# Is this light good enough?



## gdawg (Jun 8, 2012)

I'm upgrading my turtle tank to 40 gallons and I wanna do a little bit of planting. Maybe some java moss on some driftwood or something to give a nice natural feel but not anything too crazy because my turtles will most likely eat it. but I was wondering what is up with the Home Depot lighting compared to the "aquarium lighting" because it seems to be a lot cheaper. Could I put some of these grow lights on my tank? 
(2 ft. T5 865 High Output Fluorescent Grow Light Replacement Bulb, 6500K-VT52B at The Home Depot)....... or will those not do? I'm new to all of this lighting stuff and it seems as though this would work for the minimal planting I will be doing but thought I would check with you guys.
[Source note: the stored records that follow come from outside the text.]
(** * Weekly habit tracker (src/main.py): data model, operations and
      derived metrics, embedded in Rocq.

    The tracker keeps three Python objects: [daily_data] (a dict from a
    date string to a day record), [habits] and [task_templates] (lists of
    names).  Every callback of [TrackerApp] mutates them in place; here the
    three objects form a [Store] value that is passed explicitly.  Widgets,
    figures and the logger are not part of the store; what a dialog or an
    entry returns is an argument of the callback that reads it. *)

From Stdlib Require Import ZArith Lia Ascii.
From Stdlib Require Import Floats.SpecFloat.
From stdpp Require Import gmap strings list fin_maps.

Local Open Scope Z_scope.

(** ** Python values *)

(** Exceptions the modelled code can raise. *)
Inductive exn :=
  | KeyError (k : string)
  | ValueError
  | ZeroDivisionError
  | OverflowError.

Inductive result (A : Type) :=
  | Ok (a : A)
  | Raise (e : exn).
Arguments Ok {A} a.
Arguments Raise {A} e.

Definition rbind {A B} (r : result A) (k : A → result B) : result B :=
  match r with
  | Ok a => k a
  | Raise e => Raise e
  end.

Notation "x ←r c ;; k" := (rbind c (λ x, k))
  (at level 100, c at next level, right associativity).

(** *** Strings

    A [str] is modelled by [string]; each character is a code point below
    256.  [isspace] is [str.isspace] on those code points. *)

Definition isspace (c : ascii) : bool :=
  let n := Z.of_nat (nat_of_ascii c) in
  ((9 <=? n) && (n <=? 13)) || ((28 <=? n) && (n <=? 32))
  || (n =? 133) || (n =? 160).

Fixpoint lstrip (s : string) : string :=
  match s with
  | EmptyString => EmptyString
  | String c s' => if isspace c then lstrip s' else s
  end.

Fixpoint rstrip (s : string) : string :=
  match s with
  | EmptyString => EmptyString
  | String c s' =>
      match rstrip s' with
      | EmptyString => if isspace c then EmptyString else String c EmptyString
      | r => String c r
      end
  end.

(** [s.strip()] *)
Definition strip (s : string) : string := rstrip (lstrip s).

(** Truth value of a string: [if s:] *)
Definition truthy (s : string) : bool :=
  match s with
  | EmptyString => false
  | String _ _ => true
  end.

Fixpoint all_space (s : string) : bool :=
  match s with
  | EmptyString => true
  | String c s' => isspace c && all_space s'
  end.

(** *** Lists *)

(** [x in l] *)
Definition py_in (x : string) (l : list string) : bool := bool_decide (x ∈ l).

(** [l.index(x)]: the first position of [x], [ValueError] when absent. *)
Fixpoint py_index (x : string) (l : list string) : result nat :=
  match l with
  | [] => Raise ValueError
  | y :: l' => if decide (y = x) then Ok 0%nat
               else (i ←r py_index x l' ;; Ok (S i))
  end.

(** [l.remove(x)]: drops the first occurrence, [ValueError] when absent. *)
Fixpoint py_remove (x : string) (l : list string) : result (list string) :=
  match l with
  | [] => Raise ValueError
  | y :: l' => if decide (y = x) then Ok l'
               else (r ←r py_remove x l' ;; Ok (y :: r))
  end.

(** [sum(1 for t in l if p(t))] *)
Fixpoint sum_ones {A} (p : A → bool) (l : list A) : Z :=
  match l with
  | [] => 0
  | t :: l' => (if p t then 1 else 0) + sum_ones p l'
  end.

(** *** Dicts *)

(** [d.get(k, dflt)] *)
Definition dict_get (d : gmap string bool) (k : string) (dflt : bool) : bool :=
  default dflt (d !! k).

(** [d.pop(k, dflt)]: the value and the dict without the key. *)
Definition dict_pop (d : gmap string bool) (k : string) (dflt : bool)
  : bool * gmap string bool :=
  (default dflt (d !! k), delete k d).

(** [{k: False for k in l}] *)
Definition dict_all_false (l : list string) : gmap string bool :=
  foldl (λ d k, <[k := false]> d) ∅ l.

(** *** Floats

    Python's [float] is IEEE 754 binary64; [SpecFloat] gives its operations
    with rounding to nearest even. *)

Definition prec : Z := 53.
Definition emax : Z := 1024.

(** [float(n)]; exact for [|n| < 2^53], which covers every list length. *)
Definition float_of_int (n : Z) : spec_float :=
  binary_normalize prec emax n 0 false.

(** [a / b] on ints *)
Definition py_truediv (a b : Z) : result spec_float :=
  if b =? 0 then Raise ZeroDivisionError
  else Ok (SFdiv prec emax (float_of_int a) (float_of_int b)).

(** [x * n] with [x] a float and [n] an int *)
Definition py_mul (x : spec_float) (n : Z) : spec_float :=
  SFmul prec emax x (float_of_int n).

(** [x / n] with [x] a float and [n] a non-zero int literal *)
Definition py_fdiv (x : spec_float) (n : Z) : spec_float :=
  SFdiv prec emax x (float_of_int n).

(** [int(x)]: truncation towards zero. *)
Definition py_int (x : spec_float) : result Z :=
  match x with
  | S754_zero _ => Ok 0
  | S754_infinity _ => Raise OverflowError
  | S754_nan => Raise ValueError
  | S754_finite s m e =>
      let a := match e with
               | Zneg p => Z.shiftr (Zpos m) (Zpos p)
               | _ => Z.shiftl (Zpos m) e
               end in
      Ok (if s then - a else a)
  end.

(** [int((c / t) * 100)], the expression behind every percentage. *)
Definition percent_of (c t : Z) : result Z :=
  q ←r py_truediv c t ;; py_int (py_mul q 100).

(** *** Dates

    A date is its proleptic Gregorian ordinal ([date.toordinal()], day 1 is
    0001-01-01); the time of day of [datetime.now()] never reaches a key. *)

Definition weekday (d : Z) : Z := (d + 6) mod 7.

Definition timedelta (days : Z) : Z := days.

(** Year, month and day of an ordinal. *)
Definition ymd (d : Z) : Z * Z * Z :=
  let z := d + 305 in
  let era := z / 146097 in
  let doe := z - era * 146097 in
  let yoe := (doe - doe / 1460 + doe / 36524 - doe / 146096) / 365 in
  let doy := doe - (365 * yoe + yoe / 4 - yoe / 100) in
  let mp := (5 * doy + 2) / 153 in
  let day := doy - (153 * mp + 2) / 5 + 1 in
  let month := if mp <? 10 then mp + 3 else mp - 9 in
  let year := yoe + era * 400 + (if month <=? 2 then 1 else 0) in
  (year, month, day).

Definition digit (n : Z) : ascii := ascii_of_nat (48 + Z.to_nat (n mod 10)).

Definition digits2 (n : Z) : string :=
  String (digit (n / 10)) (String (digit n) EmptyString).

Definition digits4 (n : Z) : string :=
  String (digit (n / 1000)) (String (digit (n / 100)) (digits2 n)).

(** [d.strftime("%Y-%m-%d")], for the years 1000 to 9999 *)
Definition strftime (d : Z) : string :=
  let '(y, m, dd) := ymd d in
  digits4 y +:+ "-" +:+ digits2 m +:+ "-" +:+ digits2 dd.

(** ** The store *)

Module Day.

(** One value of [daily_data]: the dict with keys ["tasks"],
    ["task_status"] and ["habits"]. *)
Record t := mk {
  tasks : list string;
  task_status : gmap string bool;
  habits : gmap string bool
}.

Definition with_habits (f : gmap string bool → gmap string bool) (r : t) : t :=
  mk (tasks r) (task_status r) (f (habits r)).

End Day.

Record Store := mkStore {
  daily_data : gmap string Day.t;
  habits : list string;
  task_templates : list string
}.

(** *** Callbacks: state that survives an exception *)

Definition M (A : Type) : Type := Store → result A * Store.

Definition mret {A} (a : A) : M A := λ s, (Ok a, s).

Definition mbind {A B} (m : M A) (k : A → M B) : M B :=
  λ s, match m s with
       | (Ok a, s') => k a s'
       | (Raise e, s') => (Raise e, s')
       end.

Definition get : M Store := λ s, (Ok s, s).
Definition put (s' : Store) : M unit := λ _, (Ok tt, s').
Definition lift {A} (r : result A) : M A := λ s, (r, s).

(** [try: body / except Exception: handler] *)
Definition try_except {A} (body : M A) (handler : exn → M A) : M A :=
  λ s, match body s with
       | (Raise e, s') => handler e s'
       | done => done
       end.

Notation "x ←m c ;; k" := (mbind c (λ x, k))
  (at level 100, c at next level, right associativity).

(** [self.daily_data[date]] *)
Definition day_at (date : string) : M Day.t :=
  s ←m get ;;
  match daily_data s !! date with
  | Some r => mret r
  | None => lift (Raise (KeyError date))
  end.

(** [self.daily_data[date] = r] and in-place updates of that record *)
Definition set_day (date : string) (r : Day.t) : M unit :=
  s ←m get ;;
  put (mkStore (<[date := r]> (daily_data s)) (habits s) (task_templates s)).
This seems like a way cheaper alternative to put in a canopy opposed to some of the other ones at a lfs. Tell me what you guys think! Thanks!


----------



## Redtail84 (Jan 23, 2012)

That light will definitely work. I use hardware store CFL bulbs for both of my aquariums. As long as they are the right color temp, which those are, you should be fine.


----------



## snail (Aug 6, 2010)

T5 HO is the prefered lighting of many high tech, high light planted tank keepers. What you are looking at seems to be essentially the same thing, although the cheap version may not be as efficient or lasting as the specialist aquarium ones I think it will work for your purposes. One bulb doesn't give you that man watts but again it will do fine for java moss. You could do some sort of DIY reflector with it to maximize efficiency.


----------



## jrman83 (Jul 9, 2010)

The link you posted is just bulbs. I assume you have a fixture? Given that, HO bulbs will not work correctly in a non-HO fixture. It is not the bulb that makes it HO, it is the power supply. They have a higher output voltage. Just get standard bulbs, they will work fine. Also, java moss will grow from just ambient light so no need to go crazy. Unless you have a HO fixture?


----------